Officers searched the Nissan and discovered Girma, Marshall and Jordan Bedeau inside. Police found a large machete-style knife on Marshall and another on the back seat. In the front passenger footwell was a baseball bat with a second found in the boot. Gloves and a balaclava were also found inside the car.

Micah Bedeau was found and detained in the communal hallway of a black of flats in Colville Square. Inside his address officers found a large machete, a small knife and a balaclava.

The five were arrested and subsequently charged.There had been a long history of disputes between the gangs.

Local officers at Hammersmith and Fulham and Kensington and Chelsea, who had spent two years gathering evidence of the gang’s music and social media activity, presented a raft of evidence to the court to demonstrate how the gang were promoting violence through their lyrics and actions and why CBOs were needed.

One song called ‘No Hook’ included sounds of gun shots and lyrics such as:

“Clock me an opp (opposing gang member), wind down the window, back (get) out the spinner (revolver firearm) and burst (shoot) him.”

“I put bullets in numerous guys like how come the opps (opposing gang members) ain’t learning?”

“OT trip (out of town or county line) trying to get some funds (money). We get bread (money) and invest in guns. Dem boy run when we tapped **** Ching (stab) Splash (stab) aim for his lungs.”

“Man lurky (creeping around with intent) that’s standard. That’s gang that’s gang. Four men on two peds (mopeds) jump off with my shank (knife) leave an opp (rival gang member) boy splattered (covered in blood).”

The CBOs have a number of conditions relating to music the gang post on social media or perform live. The five defendants must not:

– Incite or encourage violence against any individual, group or gang by claiming responsibility for or threatening to commit acts of violence;

– Make reference to a number of gangs or members of those gangs, either by their actual names or pseudonyms and street names;

– Make reference to the death or injury of those gang members;

– Reference specific post codes.

The gang can meet in public to make music if they have authorisation from police. They must notify police of any new official music videos (i.e. filmed by media companies) they feature in within 24 hours of publication. They must also provide police with a list of their official videos that are currently unpublished so they can be taken out of circulation if they breach the conditions of the CBOs.
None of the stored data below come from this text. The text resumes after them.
(* ===== verification/Bytes.v ===== *)
(** * Byte strings

    Bytes are integers in [0, 256); a buffer is the list of its bytes. The slices,
    copies and little-endian words that the disk image of the audit log and the
    image loader share. *)

From S2P Require Import Prelude.

Definition is_byte (b : Z) : Prop := 0 ≤ b < 256.

#[global] Instance is_byte_dec b : Decision (is_byte b).
Proof. unfold is_byte. apply _. Defined.

(** [buf[off..off + n]], [buf[off..].copy_from_slice(bs)], [to_le_bytes] and
    [from_le_bytes]. *)
Definition slice (off n : Z) (l : list Z) : list Z :=
  take (Z.to_nat n) (drop (Z.to_nat off) l).

Definition splice (off : Z) (bs l : list Z) : list Z :=
  take (Z.to_nat off) l ++ bs ++ drop (Z.to_nat off + length bs) l.

Fixpoint to_le (n : nat) (z : Z) : list Z :=
  match n with O => [] | S n' => z mod 256 :: to_le n' (z / 256) end.

Fixpoint from_le (bs : list Z) : Z :=
  match bs with [] => 0 | b :: rest => b + 256 * from_le rest end.

Definition blen (l : list Z) : Z := Z.of_nat (length l).

(** ** Reading back what was written *)

Lemma length_to_le n : ∀ z, length (to_le n z) = n.
Proof. induction n as [|n IH]; intros z; simpl; [done|]. by rewrite IH. Qed.

Lemma from_to_le n : ∀ z, 0 ≤ z < 256 ^ Z.of_nat n → from_le (to_le n z) = z.
Proof.
  induction n as [|n IH]; intros z Hz; simpl.
  - change (256 ^ Z.of_nat 0) with 1 in Hz. lia.
  - rewrite Nat2Z.inj_succ, Z.pow_succ_r in Hz by lia. rewrite IH; dlia.
Qed.

Lemma from_to_le_u64 z : u64 z → from_le (to_le 8 z) = z.
Proof. intros Hz. apply from_to_le. change (256 ^ Z.of_nat 8) with W64. done. Qed.

Lemma blen_slice off n l : 0 ≤ off → 0 ≤ n → off + n ≤ blen l → blen (slice off n l) = n.
Proof. intros. unfold blen, slice in *. rewrite length_take, length_drop. lia. Qed.

Lemma slice_split off a b l : 0 ≤ off → 0 ≤ a → 0 ≤ b → slice off a l ++ slice (off + a) b l = slice off (a + b) l.
Proof.
  intros. unfold slice. rewrite !Z2Nat.inj_add, <-drop_drop by lia. apply take_take_drop.
Qed.

Lemma slice_slice a n b m l : 0 ≤ a → 0 ≤ b → 0 ≤ m → b + m ≤ n → slice b m (slice a n l) = slice (a + b) m l.
Proof.
  intros. unfold slice. rewrite skipn_firstn_comm, take_take, drop_drop, Z2Nat.inj_add by lia. do 2 f_equal. lia.
Qed.

Lemma slice_whole l : slice 0 (blen l) l = l.
Proof. unfold slice, blen. rewrite Nat2Z.id. by apply firstn_all. Qed.

Lemma slice_none off l : slice off 0 l = [].
Proof. done. Qed.

Lemma slice_past off n l : blen l ≤ off → slice off n l = [].
Proof. intros. unfold slice, blen in *. rewrite drop_ge by lia. apply take_nil. Qed.

Lemma slice_app_left off n a b : 0 ≤ off → off + n ≤ blen a → slice off n (a ++ b) = slice off n a.
Proof.
  intros. unfold slice, blen in *. destruct (decide (0 ≤ n)).
  - rewrite drop_app_le by lia. rewrite take_app_le; [done|]. rewrite length_drop. lia.
  - by rewrite !Z2Nat.nonpos by lia.
Qed.

Lemma slice_app_over off n a b : 0 ≤ off ≤ blen a → blen a - off ≤ n →
  slice off n (a ++ b) = slice off (blen a - off) a ++ slice 0 (n - (blen a - off)) b.
Proof.
  intros O N. unfold slice, blen in *. rewrite drop_app_le by lia. rewrite take_app, length_drop. f_equal.
  - rewrite !take_ge; [done| |]; rewrite length_drop; lia.
  - rewrite drop_0. f_equal. lia.
Qed.

Lemma slice_app_right off n a b : blen a ≤ off → slice off n (a ++ b) = slice (off - blen a) n b.
Proof. intros. unfold slice, blen in *. rewrite drop_app_ge by lia. do 2 f_equal. lia. Qed.

Lemma length_splice off bs l : 0 ≤ off → off + blen bs ≤ blen l →
  length (splice off bs l) = length l.
Proof.
  intros Hoff Hle. unfold splice, blen in *.
  rewrite !length_app, length_take, length_drop. lia.
Qed.

Lemma blen_splice off bs l : 0 ≤ off → off + blen bs ≤ blen l →
  blen (splice off bs l) = blen l.
Proof. intros. unfold blen at 1. by rewrite length_splice. Qed.

Lemma slice_splice_same off bs l : 0 ≤ off → off + blen bs ≤ blen l →
  slice off (blen bs) (splice off bs l) = bs.
Proof.
  intros Hoff Hle. unfold slice, splice, blen in *.
  rewrite drop_app_length' by (rewrite length_take; lia).
  rewrite Nat2Z.id. by rewrite take_app_length.
Qed.

Lemma slice_splice_other off bs l off' n : 0 ≤ off → 0 ≤ off' → 0 ≤ n →
  off + blen bs ≤ blen l → off' + n ≤ off ∨ off + blen bs ≤ off' →
  slice off' n (splice off bs l) = slice off' n l.
Proof.
  intros Hoff Hoff' Hn Hle Hd. unfold slice, splice, blen in *.
  apply list_eq. intros i. destruct (decide (i < Z.to_nat n)%nat).
  2:{ rewrite !lookup_take_ge by lia. done. }
  rewrite !lookup_take_lt, !lookup_drop by lia. destruct Hd as [Hd|Hd].
  - rewrite lookup_app_l by (rewrite length_take; lia). by rewrite lookup_take_lt by lia.
  - rewrite lookup_app_r by (rewrite length_take; lia).
    rewrite lookup_app_r by (rewrite length_take; lia).
    rewrite lookup_drop, length_take. f_equal. lia.
Qed.

Lemma take_splice off bs l n : 0 ≤ n ≤ off → off + blen bs ≤ blen l →
  take (Z.to_nat n) (splice off bs l) = take (Z.to_nat n) l.
Proof.
  intros Hn Hle. apply (slice_splice_other off bs l 0 n); lia.
Qed.

Lemma blen_to_le n z : blen (to_le n z) = Z.of_nat n.
Proof. unfold blen. by rewrite length_to_le. Qed.

Lemma read_le_same off n z l : 0 ≤ off → off + Z.of_nat n ≤ blen l →
  slice off (Z.of_nat n) (splice off (to_le n z) l) = to_le n z.
Proof.
  intros H1 H2. rewrite <- (blen_to_le n z) at 1.
  apply slice_splice_same; [done|]. by rewrite blen_to_le.
Qed.

Lemma read_le_other off n z l off' n' : 0 ≤ off → 0 ≤ off' → 0 ≤ n' →
  off + Z.of_nat n ≤ blen l → off' + n' ≤ off ∨ off + Z.of_nat n ≤ off' →
  slice off' n' (splice off (to_le n z) l) = slice off' n' l.
Proof. intros. apply slice_splice_other; rewrite ?blen_to_le; done. Qed.

Lemma blen_le off n z l : 0 ≤ off → off + Z.of_nat n ≤ blen l →
  blen (splice off (to_le n z) l) = blen l.
Proof. intros. apply blen_splice; rewrite ?blen_to_le; done. Qed.

Lemma from_le_inj l : ∀ l', length l = length l' → Forall is_byte l → Forall is_byte l' →
  from_le l = from_le l' → l = l'.
Proof.
  induction l as [|x l IH]; intros [|x' l'] Hlen Hl Hl' E; simplify_eq/=; [done|].
  apply Forall_cons in Hl as [Hx Hl], Hl' as [Hx' Hl']. unfold is_byte in *.
  assert (x = x') as -> by lia. f_equal. apply IH; (done || lia).
Qed.

Lemma Forall_slice P off n l : Forall P l → Forall P (slice off n l).
Proof. intros H. unfold slice. by apply Forall_take, Forall_drop. Qed.

Lemma slice_insert_ne off n l k b b' : l !! k = Some b → b ≠ b' → 0 ≤ off →
  off ≤ Z.of_nat k < off + n → slice off n (<[k := b']> l) ≠ slice off n l.
Proof.
  intros Hk Hne Hoff Hr E. assert (b' = b); [|congruence].
  apply (f_equal (.!! (k - Z.to_nat off)%nat)) in E. unfold slice in E.
  rewrite !lookup_take_lt, !lookup_drop in E by lia.
  replace (Z.to_nat off + (k - Z.to_nat off))%nat with k in E by lia.
  rewrite Hk, list_lookup_insert_eq in E by (by eapply lookup_lt_Some). congruence.
Qed.

Lemma length_slice_insert off n l k (b : Z) :
  length (slice off n (<[k := b]> l)) = length (slice off n l).
Proof. unfold slice. by rewrite !length_take, !length_drop, length_insert. Qed.

Lemma to_le_bytes n : ∀ z, Forall is_byte (to_le n z).
Proof.
  induction n as [|n IH]; intros z; cbn; constructor; [|apply IH]. unfold is_byte. dlia.
Qed.

Lemma Forall_splice P off bs l : Forall P bs → Forall P l → Forall P (splice off bs l).
Proof. intros. unfold splice. apply Forall_app. split; [by apply Forall_take|]. apply Forall_app. split; [done|by apply Forall_drop]. Qed.

Lemma splice_split off a b l : 0 ≤ off → off + blen a + blen b ≤ blen l → splice (off + blen a) b (splice off a l) = splice off (a ++ b) l.
Proof.
  intros O L. unfold splice, blen in *. rewrite Z2Nat.inj_add, Nat2Z.id, length_app by lia. set (n := Z.to_nat off) in *.
  assert (length (take n l) = n) as E by (rewrite length_take; lia).
  rewrite (app_assoc (take n l) a), take_app_length' by (rewrite length_app; lia).
  rewrite <-drop_drop, (drop_app_length' (_ ++ _)) by (rewrite length_app; lia).
  rewrite drop_drop, <-!app_assoc. do 4 f_equal. lia.
Qed.

Lemma splice_none off l : splice off [] l = l.
Proof. unfold splice. simpl. rewrite Nat.add_0_r. apply take_drop. Qed.

Lemma blen_app (a b : list Z) : blen (a ++ b) = blen a + blen b.
Proof. unfold blen. rewrite length_app. lia. Qed.

Lemma slice_next pos n m l : 0 ≤ pos → 0 ≤ n → 0 ≤ m → slice pos n l ++ slice (pos + blen (slice pos n l)) m l = slice pos (n + m) l.
Proof.
  intros P N M. destruct (decide (pos + n ≤ blen l)).
  - rewrite blen_slice by lia. by apply slice_split.
  - assert (slice pos n l = drop (Z.to_nat pos) l) as E by (unfold slice, blen in *; apply take_ge; rewrite length_drop; lia).
    rewrite E, slice_past, app_nil_r by (unfold blen in *; rewrite length_drop; lia).
    unfold slice, blen in *. rewrite take_ge; [done|]. rewrite length_drop. lia.
Qed.

Lemma slice_short pos n m l : 0 ≤ pos → 0 ≤ n ≤ m → blen (slice pos n l) < n → slice pos m l = slice pos n l.
Proof.
  intros P N L. unfold slice, blen in *. rewrite length_take, length_drop in L. rewrite !take_ge; [done|..]; rewrite length_drop; lia.
Qed.
(* ===== verification/EptModel.v ===== *)
(** * Ghost model of EPT ownership ([ept_model/src/lib.rs])

    The specification state of ADR-004: which guest owns which host frame, and
    which frame backs which guest page, as two finite maps. The live registry
    ([EptMap]) and the live frame allocator ([FrameAllocator]) are refined to
    this model. The step, large-page, NUMA, frame-pool, violation and
    page-transfer layers follow the source section by section. *)

From S2P Require Import Prelude.

Module Ghost.

Definition BRINGUP_GUEST : Z := 1.
Definition PAGE_4K : Z := 4096.

Record GhostEptMap := mkGhost {
  owned : gmap Z Z;             (* HPA frame -> owning guest *)
  by_gpa : gmap (Z * Z) Z;      (* (guest, GPA) -> HPA frame *)
}.

Definition empty : GhostEptMap := mkGhost ∅ ∅.

Definition ghost_map (m : GhostEptMap) (guest gpa frame : Z) : GhostEptMap :=
  mkGhost (<[frame := guest]> (owned m)) (<[(guest, gpa) := frame]> (by_gpa m)).

Definition ghost_unmap (m : GhostEptMap) (guest gpa : Z) : GhostEptMap :=
  let frame := by_gpa m !!! (guest, gpa) in
  mkGhost (delete frame (owned m)) (delete (guest, gpa) (by_gpa m)).

Definition page_aligned_4k (gpa : Z) : bool := gpa mod PAGE_4K =? 0.

(** ADR-004: the two maps agree and no frame backs two guest pages. *)
Record exclusive_ownership (m : GhostEptMap) : Prop := {
  ex_owned : ∀ f g, owned m !! f = Some g → ∃ a, by_gpa m !! (g, a) = Some f;
  ex_by_gpa : ∀ g a f, by_gpa m !! (g, a) = Some f → owned m !! f = Some g;
  ex_unique : ∀ g1 a1 g2 a2 f, by_gpa m !! (g1, a1) = Some f →
                by_gpa m !! (g2, a2) = Some f → g1 = g2 ∧ a1 = a2;
  ex_size : size (owned m) = size (by_gpa m);
}.

(** ** Map / unmap steps *)

Inductive MapUnmapStep :=
| Map (guest gpa frame : Z)
| Unmap (guest gpa : Z).

Definition step_guest_id (s : MapUnmapStep) : Z :=
  match s with Map g _ _ => g | Unmap g _ => g end.

Definition step_guest_ok (s : MapUnmapStep) : bool :=
  match s with
  | Map g a _ => negb (g =? 0) && page_aligned_4k a
  | Unmap g a => negb (g =? 0) && page_aligned_4k a
  end.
The CBOs also stop the defendants meeting in a public place with other gang members aside from certain circumstances, entering particular areas, attending Notting Hill Carnival and having balaclavas or full facial masks in a public place or displaying gang-related ‘hand gestures’.

Detective Chief Superintendent Kevin Southworth, head of the Trident and Area Crime Command, said: “There is no doubt the five defendants that day were in the process of setting out to cause some very serious harm to their rivals. They equipped themselves with huge knives and I am sure there would have been some life-changing injuries inflicted if not worse had police not intervened.

“Trident’s proactive team is committed to tackling gang and knife crime and the events of 9 November show just how important our work is. The evidence was overwhelming – they were literally caught red-handed – and they had no option but to plead guilty.”